The new campaign is Forsman & Bodenfors’ first work for Häagen-Dazs after winning the global creative account for General Mills’ ice cream brand in a pitch that, besides creativity and strategy, also requested agencies to demonstrate a commitment to gender inclusion. The hero piece of the new concept is a film that celebrates inclusiveness and embodies the encouraging and positive approach of Don’t hold back, underscored by a remake of The Chemical Brothers’ Grammy-winning song, Galvanize.
The campaign, created through a collaboration between the agency’s offices in Stockholm and Shanghai, is launching in more than twenty countries across Europe, Central and South America, Asia, the Middle East and Australia with a wide range of more than 40 films for both TV and digital, in-store activations, tactical social media layers, local PR events, and new product launches.
Instead of taking the regular route of contracting a major celebrity, Häagen-Dazs employed street casting to make the film.

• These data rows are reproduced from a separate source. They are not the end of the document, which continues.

(* ===== verification/Soundness.v ===== *)
(** What a database the verifier accepts is like, whatever program wrote it.

    The facts are properties of the replay ([replay_facts]) carried over to the rows the verifier
    compares with it: a completed maintenance left no target unreconciled, a maintenance cancelled
    after its capture never moved a target, versions do not outrun the journal. *)
From S2P Require Import Prelude Utf8 Json JsonText Strconv GoTime Sha256 JsonDecode Text Errors Values Lifecycle Db Model Events Mutations Verify Invariant Preserve PreserveTransitions System.
Local Open Scope Z_scope.

Definition allowed_target (t : replayTarget) : Prop := targetCompletionAllowed t.(rt_original) t.(rt_state) = true.

(** What holds of every state the replay reaches, after [n] events. *)
Record replay_facts (l : list captureTarget) (n : Z) (r : replayMaintenance) : Prop := {
  rf_revision : 0 ≤ r.(r_revision) ≤ n;
  rf_version : map_Forall (λ _ t, 1 ≤ t.(rt_version) ≤ r.(r_revision)) r.(r_targets);
  rf_uncaptured : r.(r_captured) = false → r.(r_targets) = ∅ ∧ r.(r_physical) = false;
  rf_original : map_Forall (λ tid t, ∃ c, inputs_of l !! tid = Some c ∧ c.(CT_OriginalState) = t.(rt_original)) r.(r_targets);
  rf_completed : r.(r_state) = "completed" → r.(r_captured) = true ∧ r.(r_targets) ≠ ∅ ∧ map_Forall (λ _ t, allowed_target t) r.(r_targets);
  rf_cancelled : r.(r_state) = "cancelled" → r.(r_captured) = false ∨ r.(r_physical) = false
}.

Section soundness.
Context `{SQLite}.

Lemma reject_inv b message u : reject b message = Ok u → b = false.
Proof. unfold reject. by destruct b. Qed.

Lemma corrupt_inv b message u : corrupt b message = Ok u → b = false.
Proof. unfold corrupt. by destruct b. Qed.

(** Takes a chain of checks that succeeded apart. *)
Ltac checks H :=
  repeat match type of H with
  | (_ ≫= _) = Ok _ => let u := fresh "u" in let Hc := fresh "Hc" in apply bind_ok in H as (u & Hc & H);
      try apply reject_inv in Hc
  | Ok _ = Ok _ => injection H as <-
  end.

Lemma facts_empty l : replay_facts l 0 empty_replay.
Proof. constructor; cbn; try done. Qed.

Lemma facts_created l n r e r' : replay_facts l n r → apply_created r e = Ok r' → replay_facts l (n + 1) r'.
Proof.
  intros [[F1 F1'] F2 F3 F4 F5 F6] Ha. unfold apply_created in Ha. checks Ha.
  destruct (unmarshal_struct _ _ _ _); [|discriminate]. checks Ha. bool_hyps.
  constructor; cbn; try done; [lia|]. intros tid t Ht. specialize (F2 tid t Ht). cbn in F2. lia.
Qed.

Lemma facts_captured l hash has n r e r' : replay_facts l n r → apply_captured l hash has r e = Ok r' → replay_facts l (n + 1) r'.
Proof.
  intros [[F1 F1'] F2 F3 F4 F5 F6] Ha. unfold apply_captured in Ha. checks Ha.
  destruct (unmarshal_struct _ _ _ _) as [[h c]|]; [|discriminate]. checks Ha. bool_hyps.
  destruct F3 as [Ht Hp]; [done|]. rewrite Ht, replay_captured_inputs.
  constructor; cbn; try done; [lia| |].
  - intros tid t. rewrite lookup_fmap_Some. intros (c' & <- & _). cbn. lia.
  - intros tid t. rewrite lookup_fmap_Some. intros (c' & <- & Hc'). cbn. eauto.
Qed.

Lemma facts_transition l n r e r' : replay_facts l n r → apply_transition r e = Ok r' → replay_facts l (n + 1) r'.
Proof.
  intros [[F1 F1'] F2 F3 F4 F5 F6] Ha. unfold apply_transition in Ha. checks Ha. bool_hyps.
  assert (Hb : ∀ tid t', (if r_captured r then bump_replay <$> r_targets r else r_targets r) !! tid = Some t' →
    ∃ t, r_targets r !! tid = Some t ∧ rt_state t = rt_state t' ∧ rt_original t = rt_original t' ∧ rt_version t ≤ rt_version t' ≤ rt_version t + 1).
  { intros tid t'. destruct (r_captured r); [|intros; exists t'; split_and!; (done || lia)].
    rewrite lookup_fmap_Some. intros (t & <- & Ht). exists t. cbn. split_and!; (done || lia). }
  constructor; cbn; try done.
  - lia.
  - intros tid t' (t & Ht & _ & _ & Hv)%Hb. specialize (F2 tid t Ht). cbn in F2. lia.
  - intros Hcap. rewrite Hcap. auto.
  - intros tid t' (t & Ht & _ & <- & _)%Hb. by apply F4.
  - intros E. rewrite E in *. cbn in Hc5. checks Hc5. apply reject_inv in Hc5. bool_hyps.
    assert (Hne : r_targets r ≠ ∅).
    { intros Hz. unfold replay_targets in *. rewrite Hz, map_to_list_empty in *. done. }
    assert (Hcap : r_captured r = true) by (destruct (r_captured r); [done|]; destruct F3; done).
    rewrite Hcap in *. split_and!; [done|by intros ?%fmap_empty_inv|].
    intros tid t' (t & Ht & Hs & Ho & _)%Hb. unfold allowed_target. rewrite <-Hs, <-Ho.
    apply existsb_false in Hc5. rewrite Forall_forall in Hc5. specialize (Hc5 t).
    apply negb_false_iff, Hc5. unfold replay_targets. apply list_elem_of_fmap. exists (tid, t). split; [done|].
    by apply elem_of_map_to_list.
  - intros E. rewrite E in *. cbn in Hc3. by apply andb_false_iff in Hc3.
Qed.

Lemma facts_target l n r e r' : replay_facts l n r → apply_target r e = Ok r' → replay_facts l (n + 1) r'.
Proof.
  intros [[F1 F1'] F2 F3 F4 F5 F6] Ha. unfold apply_target in Ha. checks Ha. bool_hyps.
  destruct (r_targets r !! E_TargetID e) as [t|] eqn:Et; [|discriminate]. checks Ha. bool_hyps.
  assert (Hcap : r_captured r = true).
  { destruct (r_captured r); [done|]. destruct F3 as [Hz _]; [done|]. by rewrite Hz, lookup_empty in Et. }
  assert (Hlive : r_state r ≠ "completed" ∧ r_state r ≠ "cancelled").
  { split; intros E; rewrite E in *; discriminate. }
  destruct Hlive. pose proof (F2 _ _ Et) as Hv. cbn in Hv.
  constructor; cbn; try done.
  - lia.
  - apply map_Forall_insert_2; [cbn; lia|]. intros tid t0 Ht0. specialize (F2 tid t0 Ht0). cbn in F2. lia.
  - by rewrite Hcap.
  - apply map_Forall_insert_2; [by apply (F4 _ _ Et)|done].
Qed.

Lemma facts_row l hash has n r row r' : replay_facts l n r → replay_row l hash has r row = Ok r' → replay_facts l (n + 1) r'.
Proof.
  intros Hf. unfold replay_row. cbn zeta. destruct (_ ≫= _) as [r1|] eqn:E; [|discriminate]. intros [= <-].
  apply bind_ok in E as (u & _ & Ha). unfold replay_apply in Ha.
  repeat match type of Ha with (if ?b then _ else _) = _ => destruct b end; try discriminate Ha.
  - by eapply facts_created.
  - by eapply facts_captured.
  - by eapply facts_transition.
  - by eapply facts_target.
  - unfold apply_observed in Ha. checks Ha. destruct Hf as [[F1 F1'] F2 F3 F4 F5 F6]. constructor; try done. lia.
Qed.

Lemma facts_rows l hash has rows : ∀ n r r', replay_facts l n r → replay_rows l hash has r rows = Ok r' →
  replay_facts l (n + Z.of_nat (length rows)) r'.
Proof.
  induction rows as [|row rows IH]; intros n r r' Hf; cbn [replay_rows length].
  - intros [= <-]. by rewrite Z.add_0_r.
  - intros (r1 & H1 & H2)%bind_ok. replace (n + Z.of_nat (S (length rows))) with (n + 1 + Z.of_nat (length rows)) by lia.
    eapply IH; [|done]. by eapply facts_row.
Qed.

(** * From the replay to the rows *)

Lemma check_all_inv {A} (f : A → result error ()) l u a : check_all f l = Ok u → a ∈ l → f a = Ok ().
Proof.
  revert u. induction l as [|b l IH]; intros u; [by intros _ ?%elem_of_nil|]. cbn [check_all].
  intros (v & Hv & Hr)%bind_ok [->|Hin]%elem_of_cons; [by destruct v|by eapply IH].
Qed.

(** What the verifier has compared for a maintenance it accepts. *)
Record accepted (d : db) (mid : string) (row : maintenance_row) (l : list captureTarget) (r : replayMaintenance) : Prop := {
  ac_state : r.(r_state) = row.(m_state);
  ac_version : r.(r_revision) = row.(m_version);
  ac_captured : r.(r_captured) = match d.(captures) !! mid with Some _ => true | None => false end;
  ac_target : ∀ tid trow, d.(targets) !! (mid, tid) = Some trow → ∃ c t, inputs_of l !! tid = Some c
    ∧ r.(r_targets) !! tid = Some t ∧ trow.(t_state) = t.(rt_state) ∧ trow.(t_version) = t.(rt_version)
    ∧ trow.(t_original_state) = c.(CT_OriginalState) ∧ trow.(t_lock_key) = c.(CT_LockKey);
  ac_size : length (targets_of d mid) = size r.(r_targets);
  ac_facts : replay_facts l (Z.of_nat (length (events_of mid d.(journal)))) r
}.

Lemma verify_accepted d mid row u : d.(maintenance) !! mid = Some row → verifyMaintenanceReplay d mid = Ok u →
  ∃ l r, accepted d mid row l r.
Proof.
  intros Hrow. unfold verifyMaintenanceReplay. rewrite Hrow. intros (o & Ho & Hx)%bind_ok. cbn zeta in Hx.
  apply bind_ok in Hx as (r & Hr & Hx). apply bind_ok in Hx as (u1 & H1%corrupt_inv & Hx).
  apply bind_ok in Hx as (u2 & H2%corrupt_inv & Hx). apply negb_false_iff in H1. apply orb_false_iff in H2 as [H2 H3].
  apply negb_false_iff, Nat.eqb_eq in H2, H3. unfold maintenance_matches in H1.
  apply andb_true_iff in H1 as [H1 _]. apply andb_true_iff in H1 as [H1 Hcap]. apply andb_true_iff in H1 as [H1 Hv].
  apply andb_true_iff in H1 as [_ Hs]. apply String.eqb_eq in Hs. apply Z.eqb_eq in Hv. apply Bool.eqb_prop in Hcap.
  exists (match o with Some (_, l) => l | None => [] end), r. constructor; try done.
  - rewrite Hcap. unfold loadCaptureForVerify in Ho. destruct (captures d !! mid); [|by injection Ho as <-].
    destruct (canonicalJSON _); [|discriminate]. destruct (negb (String.eqb _ _)); [discriminate|].
    destruct (negb (equal_fold _ _)); [discriminate|]. destruct (parseCaptureTargets _); [|discriminate].
    by injection Ho as <-.
  - intros tid trow Ht. assert (Hin : scanTarget mid tid trow ∈ listTargets d mid).
    { unfold listTargets. apply list_elem_of_fmap. exists (tid, trow). split; [done|]. by apply elem_of_targets_of. }
    pose proof (check_all_inv _ _ _ _ Hx Hin) as Hm%corrupt_inv%negb_false_iff. unfold target_matches in Hm. cbn [scanTarget T_ID] in Hm.
    destruct (inputs_of _ !! tid) as [c|]; [|discriminate]. destruct (r_targets r !! tid) as [t|]; [|discriminate].
    cbn in Hm. bool_hyps. eauto 10.
  - unfold listTargets in H3. by rewrite length_map in H3.
  - by apply (facts_rows _ _ _ _ 0 _ _ (facts_empty _)) in Hr.
Qed.

Lemma verify_maintenance d u : verifyApplicationData d = Ok u → ∀ mid row, d.(maintenance) !! mid = Some row →
  ∃ l r, accepted d mid row l r.
Proof.
  unfold verifyApplicationData. intros (? & _ & (? & _ & (? & Hall & _)%bind_ok)%bind_ok)%bind_ok mid row Hrow.
  eapply verify_accepted; [done|]. eapply check_all_inv; [exact Hall|]. unfold maintenance_ids.
  rewrite merge_sort_Permutation. apply list_elem_of_fmap. exists (mid, row). split; [done|]. by apply elem_of_map_to_list.
Qed.

(** A completed maintenance whose database verifies. *)
Lemma accepted_completed d mid row l r : accepted d mid row l r → row.(m_state) = "completed" →
  is_Some (d.(captures) !! mid) ∧ targets_of d mid ≠ []
  ∧ ∀ tid trow, d.(targets) !! (mid, tid) = Some trow → targetCompletionAllowed trow.(t_original_state) trow.(t_state) = true.
Proof.
  intros [As Av Ac At Asz Af] Hs. destruct (rf_completed _ _ _ Af) as (Hc & Hne & Hall); [congruence|].
  split_and!.
  - rewrite Ac in Hc. destruct (captures d !! mid); [eauto|discriminate].
  - intros Hz. rewrite Hz in Asz. symmetry in Asz. by apply map_size_empty_inv in Asz.
  - intros tid trow Ht. destruct (At tid trow Ht) as (c & t & Hi & Hr & E1 & _ & E2 & _).
    rewrite E1, E2. specialize (Hall tid t Hr). unfold allowed_target in Hall.
    destruct (rf_original _ _ _ Af tid t Hr) as (c' & Hi' & Ho). rewrite Hi in Hi'. injection Hi' as <-. by rewrite Ho.
Qed.

(** The versions of rows that agree with the replay of their events. *)
Lemma consistent_versions mid row cap evs ts : consistent mid row cap evs ts →
  row.(m_version) ≤ Z.of_nat (length evs) ∧ ∀ tid trow, ts !! tid = Some trow → 1 ≤ trow.(t_version) ≤ row.(m_version).
Proof.
  intros (has & hash & l & r & _ & Hr & Hag). apply (facts_rows _ _ _ _ 0 _ _ (facts_empty _)) in Hr as Hf.
  rewrite <-(ag_revision _ _ _ _ _ _ _ Hag). split; [apply Hf|]. intros tid trow Ht. apply (rf_version _ _ _ Hf tid (row_replay trow)).
  by rewrite <-(ag_targets _ _ _ _ _ _ _ Hag), lookup_fmap, Ht.
Qed.
End soundness.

The film features Japanese fashion icons Aya and Ami Suzuki, Swedish-Korean actress and director, Nim Kyoung Ran Sundström, and UnFmiFve Dance Company as well as Lavender Hill SoEball Club, both from South Africa. It’s styled by Vogue championed designer, Selam Fessahaye.
The film’s song, Galvanize, originally sampled Moroccan singer, Najat Aatabou’s Hadi Kedba Bayna. This new rendition of the song is the result of pairing the classically trained Cape Town Youth Choir with the gospel group Ukhonukamva Worship Choir.
“Don’t Hold Back is a really important philosophy for us,” stated Michelle Odland, global business director for Häagen-Dazs. “In an increasingly busy world full of pressures and expectations, we spend a lot of our life not being present. Time, genuineness, and real connection have become luxuries, as lives become simultaneously shared, but less open; connected, but lonely. The moments that stand out now are the ones where we let down our guard and let our authentic selves shine through. By saying Don’t Hold Back, we want to encourage people to let go and be truly present in a moment.”